Wagler A
Department of Mathematical Sciences, University of Texas at El Paso, El Paso, Texas 79968, USA.
J Biopharm Stat. 2011 May;21(3):405-22. doi: 10.1080/10543401003703306.
In generalized linear models, such as the logistic regression model, maximum likelihood estimators are well known to be biased at smaller sample sizes. When the number of dose levels or replications per dose is small, bias in the maximum likelihood estimates can lead to very misleading results and the model often fails to converge. In order to correct the bias present in the maximum likelihood estimates and the problem of nonconvergence, the penalized maximum likelihood estimator is considered.
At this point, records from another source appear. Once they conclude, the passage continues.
Lemma nearest_mono x y : 0 < x -> x <= y -> nearest x <= nearest y.
Proof.
  intros Hx Hxy. assert (Hy : 0 < y) by lra.
  pose proof (exponent_mono x y Hx Hxy) as He.
  destruct (exponent_spec x Hx) as [_ Hxu]. destruct (exponent_spec y Hy) as [Hyl _].
  unfold nearest, ulp.
  set (sx := Z.max (exponent x - 52) (-1074)). set (sy := Z.max (exponent y - 52) (-1074)).
  pose proof (pow2_pos sx) as Hsx. pose proof (pow2_pos sy) as Hsy.
  destruct (Z.eq_dec sx sy) as [E | E].
  - rewrite E. apply Qmult_le_compat_r; [| lra].
    rewrite <- Zle_Qle. apply rne_mono.
    apply Qmult_le_compat_r; [exact Hxy |].
    apply Qlt_le_weak, Qinv_lt_0_compat. fold sy. exact Hsy.
  - assert (Hs : (sx < sy)%Z) by lia.
    assert (Esy : sy = (exponent y - 52)%Z) by lia.
    assert (Hlt : (exponent x + 1 <= exponent y)%Z) by lia.
    apply Qle_trans with (2 ^ exponent y).
    + (* nearest x <= 2^ey *)
      assert (Hk : (0 <= exponent y - sx)%Z) by lia.
      assert (Hq : x / 2 ^ sx <= inject_Z (2 ^ (exponent y - sx))).
      { rewrite <- pow2_Z by exact Hk. unfold Z.sub. rewrite pow2_add, Qpower_opp.
        apply Qmult_le_compat_r; [| apply Qlt_le_weak, Qinv_lt_0_compat; exact Hsx].
        apply Qle_trans with (2 ^ (exponent x + 1)); [lra | now apply pow2_le]. }
      apply rne_mono in Hq. rewrite rne_Z in Hq.
      rewrite Zle_Qle in Hq.
      apply Qle_trans with (inject_Z (2 ^ (exponent y - sx)) * 2 ^ sx).
      * apply Qmult_le_compat_r; [exact Hq | lra].
      * rewrite <- pow2_Z by exact Hk.
        rewrite <- pow2_add. replace (exponent y - sx + sx)%Z with (exponent y) by lia.
        apply Qle_refl.
    + (* 2^ey <= nearest y *)
      assert (Hq : inject_Z (2 ^ 52) <= y / 2 ^ sy).
      { rewrite <- pow2_Z by lia.
        apply Qle_shift_div_l; [exact Hsy |]. rewrite <- pow2_add.
        replace (52 + sy)%Z with (exponent y) by lia. exact Hyl. }
      apply rne_mono in Hq. rewrite rne_Z in Hq. rewrite Zle_Qle in Hq.
      apply Qle_trans with (inject_Z (2 ^ 52) * 2 ^ sy).
      * rewrite <- pow2_Z by lia. rewrite <- pow2_add.
        replace (52 + sy)%Z with (exponent y) by lia. apply Qle_refl.
      * apply Qmult_le_compat_r; [exact Hq | lra].
Qed.

Lemma binary64_mono x y : x <= y -> binary64 x <= binary64 y.
Proof.
  intros Hxy. unfold binary64.
  destruct (Qcompare x 0) eqn:Cx; destruct (Qcompare y 0) eqn:Cy;
    decode Cx; decode Cy; try (exfalso; lra); try apply Qle_refl.
  - apply nearest_nonneg. lra.
  - assert (0 <= nearest (- x)) by (apply nearest_nonneg; lra). lra.
  - assert (nearest (- y) <= nearest (- x)) by (apply nearest_mono; lra). lra.
  - assert (0 <= nearest (- x)) by (apply nearest_nonneg; lra).
    assert (0 <= nearest y) by (apply nearest_nonneg; lra). lra.
  - now apply nearest_mono.
Qed.

Lemma binary64_0 : binary64 0 == 0.
Proof. reflexivity. Qed.

(** The rounding is to a nearest double: it is off by half a spacing at
    most. *)
Lemma rne_near x : Qabs (inject_Z (rne x) - x) <= 1 # 2.
Proof.
  destruct (Qfloor_spec x) as [H1 H2]. unfold rne.
  destruct (Qcompare (x - inject_Z (Qfloor x)) (1 # 2)) eqn:C; decode C;
    [destruct (Z.even (Qfloor x)) | |];
    rewrite ?inject_Z_plus; change (inject_Z 1) with 1;
    apply Qabs_Qle_condition; split; lra.
Qed.

Lemma nearest_near x : 0 < x -> Qabs (nearest x - x) <= ulp x * (1 # 2).
Proof.
  intros Hx. pose proof (ulp_pos x) as Hu. unfold nearest.
  set (u := ulp x) in *.
  assert (E : inject_Z (rne (x / u)) * u - x == (inject_Z (rne (x / u)) - x / u) * u)
    by (field; lra).
  rewrite E, Qabs_Qmult, (Qabs_pos u) by lra.
  rewrite (Qmult_comm u). apply Qmult_le_compat_r; [apply rne_near | lra].
Qed.

(** It is a double: at most 53 significant bits on the grid of its
    spacing. *)
Lemma nearest_significand x :
  0 < x ->
  nearest x = inject_Z (rne (x / ulp x)) * ulp x /\
  (0 <= rne (x / ulp x) <= 2 ^ 53)%Z.
Proof.
  intros Hx. split; [reflexivity |]. pose proof (ulp_pos x) as Hu.
  destruct (exponent_spec x Hx) as [_ Hup].
  split; [apply rne_nonneg, Qle_shift_div_l; [exact Hu | lra] |].
  rewrite <- (rne_Z (2 ^ 53)). apply rne_mono.
  apply Qle_shift_div_r; [exact Hu |]. rewrite <- pow2_Z by lia.
  unfold ulp. rewrite <- pow2_add.
  apply Qle_trans with (2 ^ (exponent x + 1)); [lra | apply pow2_le; lia].
Qed.

(** With the identity for rounding, the arithmetic is that of
    [RateLimiter]. *)
Lemma exact_arithmetic now l :
  Doubles.refillTokens (fun x => x) now l = refillTokens now l /\
  Doubles.tryAcquire (fun x => x) now l = tryAcquire now l /\
  Doubles.waitMs (fun x => x) l = wakeDelay l.
Proof. repeat split. Qed.

(** *** What holds whatever the rounding *)

(** A rounding rounds no number past another. *)
Definition monotone (fl : Q -> Q) : Prop := forall x y, x <= y -> fl x <= fl y.

Lemma binary64_monotone : monotone binary64.
Proof. intros x y. apply binary64_mono. Qed.

Lemma exact_monotone : monotone (fun x => x).
Proof. intros x y H. exact H. Qed.

Section Rounded.

Variable fl : Q -> Q.
Hypothesis fl_mono : monotone fl.
Hypothesis fl_0 : fl 0 == 0.

Lemma fl_nonneg x : 0 <= x -> 0 <= fl x.
Proof. intros H. apply fl_mono in H. now rewrite fl_0 in H. Qed.

Lemma added_nonneg (elapsedMs rate : Q) :
  0 <= elapsedMs -> 0 <= rate -> 0 <= fl (fl (elapsedMs / 1000) * rate).
Proof.
  intros He Hr. apply fl_nonneg, Qmult_le_0_compat; [| exact Hr].
  apply fl_nonneg. apply Qle_shift_div_l; [reflexivity | lra].
Qed.

Lemma refillTokens_cases now l :
  (fl (now - lastRefill l) <= 0 /\ Doubles.refillTokens fl now l = l) \/
  (0 < fl (now - lastRefill l) /\
   Doubles.refillTokens fl now l =
   set_bucket (Qmin (bucketSize l)
                 (fl (tokens l + fl (fl (fl (now - lastRefill l) / 1000)
                                     * tokensPerSecond l)))) now l).
Proof.
  unfold Doubles.refillTokens.
  destruct (Qle_bool (fl (now - lastRefill l)) 0) eqn:E.
  - left. split; [now apply Qle_bool_iff | reflexivity].
  - right. split; [now apply Qle_bool_false | reflexivity].
Qed.

(** The bucket invariant, with the capacity a double. *)
Definition bounded (l : Limiter) : Prop :=
  0 <= tokensPerSecond l /\ fl (bucketSize l) == bucketSize l /\
  0 <= tokens l <= bucketSize l.

Lemma bounded_refillTokens now l : bounded l -> bounded (Doubles.refillTokens fl now l).
Proof.
  intros (Hr & Hc & H0 & H1).
  destruct (refillTokens_cases now l) as [[_ ->] | [He ->]]; [repeat split; assumption |].
  unfold bounded. cbn [tokens tokensPerSecond bucketSize set_bucket].
  repeat split; try assumption; [| apply Q.le_min_l].
  apply Q.min_glb; [lra |]. apply fl_nonneg.
  pose proof (added_nonneg (fl (now - lastRefill l)) (tokensPerSecond l)
                ltac:(lra) Hr). lra.
Qed.

Lemma bounded_tryAcquire now l : bounded l -> bounded (snd (Doubles.tryAcquire fl now l)).
Proof.
  intros H. apply (bounded_refillTokens now) in H. unfold Doubles.tryAcquire.
  destruct (Qle_bool 1 (tokens (Doubles.refillTokens fl now l))) eqn:E; [| exact H].
  apply Qle_bool_iff in E. destruct H as (Hr & Hc & H0 & H1).
  unfold bounded. cbn [snd tokens tokensPerSecond bucketSize set_tokens set_bucket].
  repeat split; try assumption; [apply fl_nonneg; lra |].
  apply Qle_trans with (fl (bucketSize (Doubles.refillTokens fl now l)));
    [apply fl_mono; lra | rewrite Hc; apply Qle_refl].
Qed.

Lemma frame_refillTokens now l :
  tokensPerSecond (Doubles.refillTokens fl now l) = tokensPerSecond l /\
  bucketSize (Doubles.refillTokens fl now l) = bucketSize l.
Proof. unfold Doubles.refillTokens. now destruct (Qle_bool _ _). Qed.

Lemma frame_call c l :
  tokensPerSecond (Doubles.call fl l c) = tokensPerSecond l /\
  bucketSize (Doubles.call fl l c) = bucketSize l.
Proof.
  destruct c as [now | now]; cbn [Doubles.call]; [| apply frame_refillTokens].
  unfold Doubles.tryAcquire. destruct (Qle_bool 1 _); cbn [snd];
    [cbn [tokensPerSecond bucketSize set_tokens set_bucket] |]; apply frame_refillTokens.
Qed.

Lemma bounded_calls cs l :
  bounded l ->
  bounded (Doubles.calls fl cs l) /\
  tokensPerSecond (Doubles.calls fl cs l) = tokensPerSecond l /\
  bucketSize (Doubles.calls fl cs l) = bucketSize l.
Proof.
  revert l. induction cs as [| c cs IH]; intros l H; [auto |].
  unfold Doubles.calls in *. cbn [fold_left].
  destruct (frame_call c l) as [Er Ec].
  destruct (IH (Doubles.call fl l c)) as (Hb & -> & ->).
  - destruct c as [now | now]; [now apply bounded_tryAcquire | now apply bounded_refillTokens].
  - auto.
Qed.
Definition INITIAL_CLASSES (boot : string) : list ClassModel :=
  [ mkClass "class-1" MOCK_TEACHER_ID "Advanced Mathematics"
      "Calculus and Linear Algebra" boot false;
    mkClass "class-2" MOCK_TEACHER_ID "Physics 101"
      "Mechanics and Thermodynamics" boot false ].

(** The store when the module has been loaded; [boot] is the ISO time
    stamp taken at load time. *)
Definition initial (boot : string) : Store :=
  mkStore INITIAL_USERS (INITIAL_CLASSES boot) [] ∅.

Definition with_users (f : list User → list User) (s : Store) : Store :=
  mkStore (f (users s)) (classes s) (enrollments s) (LIVE_SESSIONS s).

Definition with_classes (f : list ClassModel → list ClassModel) (s : Store)
  : Store :=
  mkStore (users s) (f (classes s)) (enrollments s) (LIVE_SESSIONS s).

Definition with_enrollments (f : list Enrollment → list Enrollment)
  (s : Store) : Store :=
  mkStore (users s) (classes s) (f (enrollments s)) (LIVE_SESSIONS s).

Definition with_sessions
  (f : gmap string LiveSessionState → gmap string LiveSessionState)
  (s : Store) : Store :=
  mkStore (users s) (classes s) (enrollments s) (f (LIVE_SESSIONS s)).

(** [this.classes.find(c => c.id === classId)]: the first match. *)
Fixpoint find_class (classId : string) (cs : list ClassModel)
  : option ClassModel :=
  match cs with
  | [] => None
  | c :: cs' =>
      if bool_decide (c_id c = classId) then Some c
      else find_class classId cs'
  end.

(** [this.users.find(u => u.id === userId)]. *)
Fixpoint find_user (userId : string) (us : list User) : option User :=
  match us with
  | [] => None
  | u :: us' =>
      if bool_decide (u_id u = userId) then Some u
      else find_user userId us'
  end.

Definition getClass (classId : string) (s : Store) : option ClassModel :=
  find_class classId (classes s).

Definition getUserById (userId : string) (s : Store) : option User :=
  find_user userId (users s).

Definition set_c_isLive (b : bool) (c : ClassModel) : ClassModel :=
  mkClass (c_id c) (c_teacher_id c) (c_title c) (c_description c)
    (c_created_at c) b.

(** [cls.isLive = isLive] on the object that [find] returned: the array
    holds that same object, so its first record with this id changes. *)
Fixpoint assign_isLive (classId : string) (b : bool) (cs : list ClassModel)
  : list ClassModel :=
  match cs with
  | [] => []
  | c :: cs' =>
      if bool_decide (c_id c = classId)
      then set_c_isLive b c :: cs'
      else c :: assign_isLive classId b cs'
  end.

Definition createClass (now : N) (iso : string)
  (teacherId title description : string) (s : Store)
  : ClassModel * Store :=
  let newClass :=
    mkClass ("class-" +:+ pretty now) teacherId title description iso false
  in
  (newClass, with_classes (λ cs, cs ++ [newClass]) s).

Definition fresh_session (classId : string) : LiveSessionState :=
  mkSession classId true CAMERA [] [].

Definition setClassLiveStatus (classId : string) (live : bool) (s : Store)
  : Store :=
  match find_class classId (classes s) with
  | Some _ =>
      let s1 := with_classes (assign_isLive classId live) s in
      if live
      then with_sessions (insert classId (fresh_session classId)) s1
      else with_sessions (delete classId) s1
  | None => s
  end.

(** [LIVE_SESSIONS[classId] || null]; a session object is never falsy. *)
Definition getLiveSessionState (classId : string) (s : Store)
  : option LiveSessionState :=
  LIVE_SESSIONS s !! classId.

Definition set_mode (m : StreamMode) (ss : LiveSessionState) :=
  mkSession (classId ss) (isLive ss) m (raisedHands ss) (activeSpeakers ss).

Definition set_raisedHands (l : list string) (ss : LiveSessionState) :=
  mkSession (classId ss) (isLive ss) (mode ss) l (activeSpeakers ss).

Definition set_activeSpeakers (l : list string) (ss : LiveSessionState) :=
  mkSession (classId ss) (isLive ss) (mode ss) (raisedHands ss) l.

Definition updateStreamMode (classId : string) (m : StreamMode) (s : Store)
  : Store :=
  match LIVE_SESSIONS s !! classId with
  | Some ss => with_sessions (insert classId (set_mode m ss)) s
  | None => s
  end.

Definition raiseHand (classId studentId : string) (s : Store) : Store :=
  match LIVE_SESSIONS s !! classId with
  | Some ss =>
      if negb (includes studentId (raisedHands ss))
      then with_sessions
             (insert classId
                (set_raisedHands (raisedHands ss ++ [studentId]) ss)) s
      else s
  | None => s
  end.

Definition lowerHand (classId studentId : string) (s : Store) : Store :=
  match LIVE_SESSIONS s !! classId with
  | Some ss =>
      with_sessions
        (insert classId
           (set_raisedHands (without studentId (raisedHands ss)) ss)) s
  | None => s
  end.

Definition allowSpeaker (classId studentId : string) (s : Store) : Store :=
  match LIVE_SESSIONS s !! classId with
  | Some ss =>
      let s1 :=
        if negb (includes studentId (activeSpeakers ss))
        then with_sessions
               (insert classId
                  (set_activeSpeakers (activeSpeakers ss ++ [studentId]) ss))
               s
        else s
      in
      (* Auto lower hand when accepted *)
      lowerHand classId studentId s1
  | None => s
  end.

Definition muteSpeaker (classId studentId : string) (s : Store) : Store :=
  match LIVE_SESSIONS s !! classId with
  | Some ss =>
      with_sessions
        (insert classId
           (set_activeSpeakers (without studentId (activeSpeakers ss)) ss)) s
  | None => s
  end.

Definition enrollStudent (now : N) (classId studentId : string) (s : Store)
  : Store :=
  with_enrollments
    (λ es, es ++ [mkEnrollment ("enroll-" +:+ pretty now) classId studentId])
    s.

Definition generateStudentCode (now : N) (code name : string) (s : Store)
  : (User * string) * Store :=
  let newUser := mkUser ("student-" +:+ pretty now) STUDENT name (Some code) in
  ((newUser, code), with_users (λ us, us ++ [newUser]) s).

Definition createStudentAndEnroll (now1 now2 : N) (code : string)
  (classId name : string) (s : Store) : (User * string) * Store :=
  let newUser := mkUser ("student-" +:+ pretty now1) STUDENT name (Some code) in
  let s1 := with_users (λ us, us ++ [newUser]) s in
  ((newUser, code),
   with_enrollments
     (λ es, es ++ [mkEnrollment ("enroll-" +:+ pretty now2) classId
                     (u_id newUser)]) s1).

(** The loop [for (i = 0; i < id.length; i++) seed += id.charCodeAt(i)]. *)
Definition seed_of (id : string) : Z :=
  fold_left (λ seed ch, seed + charCodeAt ch) (list_ascii_of_string id) 0.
Simulations compare the fit and empirical confidence levels of inferences made from the maximum likelihood and penalized maximum likelihood based models.
在广义线性模型中,如逻辑回归模型,众所周知,最大似然估计量在样本量较小时会有偏差。当剂量水平的数量或每个剂量的重复次数较少时,最大似然估计中的偏差可能会导致极具误导性的结果,并且模型常常无法收敛。为了纠正最大似然估计中存在的偏差以及非收敛问题,考虑了惩罚最大似然估计量。模拟比较了基于最大似然和惩罚最大似然模型所做推断的拟合度和经验置信水平。